Exercise instructions —
Keep only the lines from the top of the listing through the one with "(* Python integers", and reproduce them unaltered.

BEGIN Material provided

(* ===================================================================== *)
(* leautils.py : dice_set_freqs, the weighted enumeration of unordered   *)
(* rolls of N M-sided dice.                                              *)
(*                                                                       *)
(* Python integers are unbounded and every quantity below is             *)
(* non-negative (factorial raises on a negative n, and the quotient of   *)
(* non-negative integers by // is their natural-number quotient), so     *)
(* integers are modelled by nat, // by %/ and math.factorial by _`!.     *)
(* ===================================================================== *)

From mathcomp Require Import ssreflect ssrfun ssrbool eqtype ssrnat seq.
From mathcomp Require Import div path bigop fintype binomial.

Set Implicit Arguments.
Unset Strict Implicit.
Unset Printing Implicit Defensive.

(* --------------------------------------------------------------------- *)
(* itertools.combinations_with_replacement                               *)
(* --------------------------------------------------------------------- *)

Module Itertools.

Section Combinations.

Variable T : Type.

(* The r-length selections from pool, repetition allowed, positions of  *)
(* the pool never going backwards, in lexicographic order of positions: *)
(* a selection either starts with the head of the pool and continues    *)
(* with a selection from the same pool, or avoids the head altogether.  *)
Fixpoint combinations_with_replacement (pool : seq T) : nat -> seq (seq T) :=
  match pool with
  | [::] => fun r => if r is 0 then [:: [::]] else [::]
  | a :: pool' =>
      fix with_head (r : nat) : seq (seq T) :=
        if r is r'.+1
        then [seq a :: c | c <- with_head r'] ++
             combinations_with_replacement pool' r
        else [:: [::]]
  end.

(* The library documents the generator by the code

     pool = tuple(iterable)
     n = len(pool)
     if not n and r:
         return
     indices = [0] * r
     yield tuple(pool[i] for i in indices)
     while True:
         for i in reversed(range(r)):
             if indices[i] != n - 1:
                 break
         else:
             return
         indices[i:] = [indices[i] + 1] * (r - i)
         yield tuple(pool[i] for i in indices)

   which is modelled next, as a machine stepped by next(); that it      *)
(* yields the list above, then stops, is cwr_answers below.             *)

(* The for-else: the last i below r with indices[i] != n - 1, if any.   *)
(* (The loop body only runs when r > 0, hence n > 0.)                   *)
Fixpoint rightmost (n : nat) (indices : seq nat) (i : nat) : option nat :=
  if i is i'.+1 then
    if nth 0 indices i' != n - 1 then Some i' else rightmost n indices i'
  else None.

(* indices[i:] = [indices[i] + 1] * (r - i), None for the return *)
Definition next_indices (n r : nat) (indices : seq nat) : option (seq nat) :=
  if rightmost n indices r is Some i
  then Some (take i indices ++ nseq (r - i) (nth 0 indices i + 1))
  else None.

(* the index tuple that follows x is y *)
Definition steps_to (n r : nat) : rel (seq nat) :=
  fun x y => next_indices n r x == Some y.

(* tuple(pool[i] for i in indices); with an empty pool the generator    *)
(* only gets here with no index at all.                                 *)
Definition select (pool : seq T) (indices : seq nat) : seq T :=
  if pool is x0 :: _ then [seq nth x0 pool i | i <- indices] else [::].

(* Where the generator stands: not started, suspended at a yield with   *)
(* its indices, or returned.                                            *)
Inductive cwr_pc : Type :=
  | Fresh
  | Suspended (indices : seq nat)
  | Exhausted.

Record cwr_iter : Type := CwrIter {
  it_pool : seq T;
  it_r : nat;
  it_pc : cwr_pc
}.

Definition cwr_new (pool : seq T) (r : nat) : cwr_iter := CwrIter pool r Fresh.

(* next(it): the tuple yielded, or None for StopIteration. *)
Definition cwr_next (it : cwr_iter) : option (seq T) * cwr_iter :=
  let pool := it_pool it in
  let r := it_r it in
  let n := size pool in
  match it_pc it with
  | Fresh =>
      if (n == 0) && (r != 0) then (None, CwrIter pool r Exhausted)
      else
        let indices := nseq r 0 in
        (Some (select pool indices), CwrIter pool r (Suspended indices))
  | Suspended indices =>
      if next_indices n r indices is Some indices' then
        (Some (select pool indices'), CwrIter pool r (Suspended indices'))
      else (None, CwrIter pool r Exhausted)
  | Exhausted => (None, it)
  end.

(* k calls of next() on one iterator *)
Fixpoint cwr_nexts (k : nat) (it : cwr_iter) : seq (option (seq T)) :=
  if k is k'.+1 then
    let: (x, it') := cwr_next it in x :: cwr_nexts k' it'
  else [::].

(* rest is what the iterator has yet to yield: everything before it    *)
(* starts, nothing once it has returned, and in between the selections  *)
(* of the index tuples that follow the current one.                     *)
Definition cwr_left (it : cwr_iter) (rest : seq (seq T)) : Prop :=
  match it_pc it with
  | Fresh => rest = combinations_with_replacement (it_pool it) (it_r it)
  | Suspended x =>
      exists2 after,
        rest = [seq select (it_pool it) c | c <- after]
        & path (steps_to (size (it_pool it)) (it_r it)) x after /\
          next_indices (size (it_pool it)) (it_r it) (last x after) = None
  | Exhausted => rest = [::]
  end.

End Combinations.

(* What k calls of next() answer when the items of rest are still to be *)
(* yielded: the items in order, then StopIteration.                     *)
Fixpoint answers (A : Type) (rest : seq A) (k : nat) : seq (option A) :=
  if k is k'.+1 then ohead rest :: answers (behead rest) k' else [::].

End Itertools.

Import Itertools.

(* --------------------------------------------------------------------- *)
(* dice_set_freqs                                                        *)
(* --------------------------------------------------------------------- *)

(* range(1, m+1) *)
Definition faces (m : nat) : seq nat := iota 1 m.

(* The three locals of the inner loop: weight, run_len, prev_roll. *)
Record scan : Type := Scan {
  weight : nat;
  run_len : nat;
  prev_roll : option nat
}.

(* Lines 22-25: the run bookkeeping done for one roll, before the       *)
(* division is considered.  Returns (prev_roll, run_len).               *)
Definition advance_run (st : scan) (roll : nat) : option nat * nat :=
  let: (prev, run) :=
    if Some roll != prev_roll st then (Some roll, 0)
    else (prev_roll st, run_len st) in
  (prev, run + 1).

(* Lines 26-27: the operands (weight, run_len) of the floor division,   *)
(* when the body of the loop executes it for this roll.                 *)
Definition division_at (st : scan) (roll : nat) : option (nat * nat) :=
  let: (_, run) := advance_run st roll in
  if 1 < run then Some (weight st, run) else None.

(* One iteration of `for roll in outcome`. *)
Definition scan_roll (st : scan) (roll : nat) : scan :=
  let: (prev, run) := advance_run st roll in
  let w := if division_at st roll is Some (w, d) then w %/ d else weight st in
  Scan w run prev.

(* weight = permutations; run_len = 0; prev_roll = None *)
Definition scan_init (permutations : nat) : scan := Scan permutations 0 None.

Definition scan_outcome (st : scan) (outcome : seq nat) : scan :=
  foldl scan_roll st outcome.

(* The divisions executed while an outcome is scanned, in order. *)
Fixpoint divisions (st : scan) (outcome : seq nat) : seq (nat * nat) :=
  if outcome is roll :: outcome' then
    let rest := divisions (scan_roll st roll) outcome' in
    if division_at st roll is Some d then d :: rest else rest
  else [::].

Definition outcome_weight (permutations : nat) (outcome : seq nat) : nat :=
  weight (scan_outcome (scan_init permutations) outcome).

(* The generated sequence of (outcome, weight) pairs. *)
Definition dice_set_freqs (n m : nat) : seq (seq nat * nat) :=
  let permutations := n`! in
  [seq (outcome, outcome_weight permutations outcome)
  | outcome <- combinations_with_replacement (faces m) n].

END Material provided

Exercise answer —
(* ===================================================================== *)
(* leautils.py : dice_set_freqs, the weighted enumeration of unordered   *)
(* rolls of N M-sided dice.                                              *)
(*                                                                       *)
(* Python integers are unbounded and every quantity below is             *)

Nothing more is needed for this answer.